[Assigned task] Each line that contains the string "RUNNING" counts once; report how many such lines appear in the data, as a number only.
══ Input material
(** A step of one CPU: its entry, its control point and the lock change. *)
Definition proc_change (cpus : list pcpu) (ps : list proc) (k k' : pcpu) : Prop :=
  c_proc k' = c_proc k \/
  (c_proc k' = None /\ forall i, c_proc k = Some i -> st ps i <> Some RUNNING) \/
  (c_proc k = None /\ forall i d m, c_proc k' = Some i -> cpus !! d = Some m -> c_proc m <> Some i).

Definition lock_change (lock lock' : bool) (pc pc' : cpu_pc) : Prop :=
  (lock' = lock /\ holder pc' = holder pc) \/
  (lock = false /\ lock' = true /\ holder pc' = true) \/
  (lock' = false /\ holder pc = true /\ holder pc' = false).

Lemma cpu_ok_lock lock lock' ps pc k :
  cpu_ok lock ps pc k -> (holder pc = true -> lock = true -> lock' = true) -> cpu_ok lock' ps pc k.
Proof. destruct pc; simpl; naive_solver. Qed.

Section one_cpu.
Context (lock lock' : bool) (cpus : list pcpu) (ps : list proc) (pcs : list cpu_pc).
Context (c : nat) (k k' : pcpu) (pc pc' : cpu_pc).
Hypothesis HI : sched_inv lock cpus ps pcs.
Hypothesis Hk : cpus !! c = Some k.
Hypothesis Hpc : pcs !! c = Some pc.
Hypothesis Hlock : lock_change lock lock' pc pc'.

Let Hc : (c < length cpus)%nat := lookup_lt_Some _ _ _ Hk.
Let Hc' : (c < length pcs)%nat := lookup_lt_Some _ _ _ Hpc.

Lemma one_cpu_other d pcd m :
  d <> c -> pcs !! d = Some pcd -> cpus !! d = Some m -> cpu_ok lock' ps pcd m.
Proof.
  intros Hd Hpd Hm. eapply cpu_ok_lock; [by eapply (si_cpu _ _ _ _ HI)|].
  intros Hh Hl. destruct Hlock as [[-> _]|[[_ [-> _]]|[_ [Hh' _]]]]; try done.
  destruct Hd. by eapply (si_lock _ _ _ _ HI).
Qed.

Lemma one_cpu_inj :
  proc_change cpus ps k k' ->
  forall d d' m m' i, <[c := k']> cpus !! d = Some m -> <[c := k']> cpus !! d' = Some m' ->
    c_proc m = Some i -> c_proc m' = Some i -> d = d'.
Proof.
  intros Hp d d' m m' i Hd Hd' Hm Hm'. ins Hd; ins Hd'; [done|..].
  - destruct Hp as [He|[[He _]|[_ He]]]; [|congruence|].
    + eapply (si_inj _ _ _ _ HI c d' k m' i); congruence.
    + by destruct (He i d' m').
  - destruct Hp as [He|[[He _]|[_ He]]]; [|congruence|].
    + eapply (si_inj _ _ _ _ HI d c m k i); congruence.
    + by destruct (He i d m).
  - by eapply (si_inj _ _ _ _ HI).
Qed.

Lemma one_cpu_run :
  proc_change cpus ps k k' ->
  forall i, st ps i = Some RUNNING -> exists d m, <[c := k']> cpus !! d = Some m /\ c_proc m = Some i.
Proof.
  intros Hp i Hi. destruct (si_run _ _ _ _ HI i Hi) as (d & m & Hd & Hm).
  destruct (decide (d = c)) as [->|Hn].
  - simplify_eq. destruct Hp as [He|[[_ He]|[He _]]].
    + exists c, k'. rewrite list_lookup_insert_eq by done. split; congruence.
    + by destruct (He i).
    + congruence.
  - exists d, m. by rewrite list_lookup_insert_ne.
Qed.

Lemma sched_inv_pc :
  cpu_ok lock' ps pc' k' ->
  proc_change cpus ps k k' ->
  (forall np d, pc' = Forking np -> d <> c -> pcs !! d <> Some (Forking np)) ->
  sched_inv lock' (<[c := k']> cpus) ps (<[c := pc']> pcs).
Proof.
  intros Hok Hp Hf. split.
  - rewrite !length_insert. apply HI.
  - intros d pcd m Hpd Hm. ins Hpd; ins Hm; try done. by eapply one_cpu_other.
  - by apply one_cpu_inj.
  - by apply one_cpu_run.
  - intros d d' np Hd Hd'. ins Hd; ins Hd'; try done.
    + by destruct (Hf np d').
    + by destruct (Hf np d).
    + by eapply (si_fork _ _ _ _ HI).
  - intros d d' q q' Hd Hd' Hq Hq'.
    assert (Hout : forall e pe, c <> e -> pcs !! e = Some pe -> holder pe = true -> holder pc' = false).
    { intros e pe He Hpe Hpe'. assert (holder pc = true -> False) as Hno.
      { intros Hh. apply He. by eapply (si_lock _ _ _ _ HI). }
      destruct Hlock as [[_ ->]|[(-> & _ & _)|(_ & Hh & _)]]; [|exfalso|naive_solver].
      - by destruct (holder pc); [destruct Hno|].
      - destruct (lookup_lt_is_Some_2 cpus e) as [m Hm].
        { rewrite <- (si_len _ _ _ _ HI). by eapply lookup_lt_Some. }
        pose proof (si_cpu _ _ _ _ HI e pe m Hpe Hm) as Hm'. destruct pe; naive_solver. }
    ins Hd; ins Hd'; try done.
    + rewrite (Hout d' q') in Hq; done.
    + rewrite (Hout d q) in Hq'; done.
    + by eapply (si_lock _ _ _ _ HI).
  - intros ->. destruct (holder pc') eqn:Hh.
    { exists c, pc'. by rewrite list_lookup_insert_eq. }
    destruct Hlock as [[<- Heq]|[(_ & _ & ?)|(? & _)]]; [|congruence|congruence].
    destruct (si_held _ _ _ _ HI eq_refl) as (d & q & Hd & Hq). exists d, q. split; [|done].
    rewrite list_lookup_insert_ne; [done|]. intros ->. congruence.
Qed.
End one_cpu.

(** ** The operations keep the invariant *)

Section preserve.
Context {X : Type} {E : ProcEnv X} {L : ProcEnvLaws X} {N : PidRange}.
Implicit Types s : pstate X.

(** The fields that the invariant reads. *)
Definition same_table s s' : Prop :=
  procs s' = procs s /\ nextpid s' = nextpid s /\ initproc s' = initproc s.

Lemma pinv_ext s s' pcs :
  same_table s s' -> pt_lock s' = pt_lock s -> pcpus s' = pcpus s -> pinv s pcs -> pinv s' pcs.
Proof.
  intros (Hp & Hn & Hi) Hl Hc [? ? ? ? ?]. split; by rewrite ?Hp, ?Hn, ?Hi, ?Hl, ?Hc.
Qed.

Lemma pinv_benign s ps' pcs :
  Forall2 benign (procs s) ps' -> pinv s pcs -> pinv (set_procs ps' s) pcs.
Proof.
  intros HF [? ? ? ? ?]. split; cbn.
  - by rewrite <- (Forall2_length _ _ _ HF).
  - by eapply sched_inv_benign.
  - by eapply pid_inv_benign.
  - by eapply family_inv_benign.
  - by eapply wait_inv_benign.
Qed.

Lemma pinv_cpu s pcs c k k' pc pc' lock' :
  pinv s pcs -> pcpus s !! c = Some k -> pcs !! c = Some pc ->
  lock_change (pt_lock s) lock' pc pc' ->
  cpu_ok lock' (procs s) pc' k' ->
  proc_change (pcpus s) (procs s) k k' ->
  (forall np d, pc' = Forking np -> d <> c -> pcs !! d <> Some (Forking np)) ->
  pinv (set_pt_lock lock' (set_pcpus (<[c := k']> (pcpus s)) s)) (<[c := pc']> pcs).
Proof. intros [? ? ? ? ?] **. split; cbn; try done. by eapply sched_inv_pc. Qed.

(** Rules for the primitive steps. *)
Lemma wpe_acquire_pt c s k (Q : unit -> pstate X -> Prop) F :
  pcpus s !! c = Some k -> pt_lock s = false ->
  (forall k', c_proc k' = c_proc k -> c_ncli k' = c_ncli k + 1 -> Z.land (c_eflags k') FL_IF = 0 ->
     Q tt (set_pt_lock true (set_pcpus (<[c := k']> (pcpus s)) s))) ->
  wpe (acquire_pt c) s Q F.
Proof.
  intros Hk Hl HQ. unfold wpe, acquire_pt, cpu_at, upd_cpu. munfold. rewrite Hk.
  destruct (c_ncli k =? 0) eqn:Hn; cbn; rewrite Hl;
    rewrite ?(alter_insert _ (pcpus s) c k) by done.
  - rewrite (alter_insert _ _ c (set_c_intena (Z.land (c_eflags k) FL_IF) k))
      by (rewrite list_lookup_insert_eq; [done|by eapply lookup_lt_Some]).
    rewrite list_insert_insert_eq. apply HQ; cbn; [done|lia|apply Z.land_ldiff].
  - apply HQ; cbn; [done|lia|apply Z.land_ldiff].
Qed.

Lemma wpe_release_pt c s k (Q : unit -> pstate X -> Prop) F :
  pcpus s !! c = Some k -> pt_lock s = true -> 1 <= c_ncli k ->
  (forall k', c_proc k' = c_proc k -> c_ncli k' = c_ncli k - 1 ->
     Q tt (set_pt_lock false (set_pcpus (<[c := k']> (pcpus s)) s))) ->
  wpe (release_pt c) s Q F.
Proof.
  intros Hk Hl Hn HQ. unfold wpe, release_pt, cpu_at, upd_cpu. munfold. rewrite Hl.
  rewrite (alter_insert _ (pcpus s) c k) by done.
  rewrite list_lookup_insert_eq by by eapply lookup_lt_Some. cbn.
  destruct (c_ncli k - 1 <? 0) eqn:Hneg; [lia|].
  destruct ((c_ncli k - 1 =? 0) && negb (c_intena k =? 0)); [|by apply HQ].
  change (pcpus (set_pcpus ?a ?b)) with a.
  rewrite (alter_insert _ _ c (set_c_ncli (c_ncli k - 1) k))
    by (rewrite list_lookup_insert_eq; [done|by eapply lookup_lt_Some]).
  rewrite list_insert_insert_eq. by apply HQ.
Qed.

Lemma wpe_call {A} (m : M X A) s (Q : A -> pstate X -> Prop) F :
  quiet m ->
  (forall a x, Q a (set_env x s)) -> (forall w x, quiet_stop w -> F w (set_env x s)) ->
  wpe (call m) s Q F.
Proof.
  intros Hm HQ HF. apply wpe_zoom. unfold wpe. cbn. destruct (m (env s)) eqn:Hr; [apply HQ|].
  apply HF. by eapply Hm.
Qed.

Lemma wpe_proc_at i s p (Q : proc -> pstate X -> Prop) F :
  procs s !! i = Some p -> Q p s -> wpe (proc_at i) s Q F.
Proof. intros Hp HQ. unfold wpe, proc_at. munfold. by rewrite Hp. Qed.

Lemma wpe_upd_proc i f s (Q : unit -> pstate X -> Prop) F :
  Q tt (set_procs (alter f i (procs s)) s) -> wpe (upd_proc i f) s Q F.
Proof. done. Qed.

Lemma wpe_curproc c i s k (Q : nat -> pstate X -> Prop) F :
  pcpus s !! c = Some k -> c_proc k = Some i -> Q i s -> wpe (curproc c) s Q F.
Proof. intros Hk Hi HQ. unfold wpe, curproc, cpu_at. munfold. by rewrite Hk, Hi. Qed.

(** CPU [c] runs process [i] and holds ptable.lock. *)
Definition crit (c i : nat) (pcs : list cpu_pc) s : Prop :=
  pinv s (<[c := Crit]> pcs) /\ (c < length pcs)%nat /\
  exists k, pcpus s !! c = Some k /\ c_proc k = Some i.

Lemma crit_benign c i pcs s ps' :
  Forall2 benign (procs s) ps' -> crit c i pcs s -> crit c i pcs (set_procs ps' s).
Proof. intros HF (HI & Hc & Hk). split; [by apply pinv_benign|done]. Qed.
════
[Answer below] 2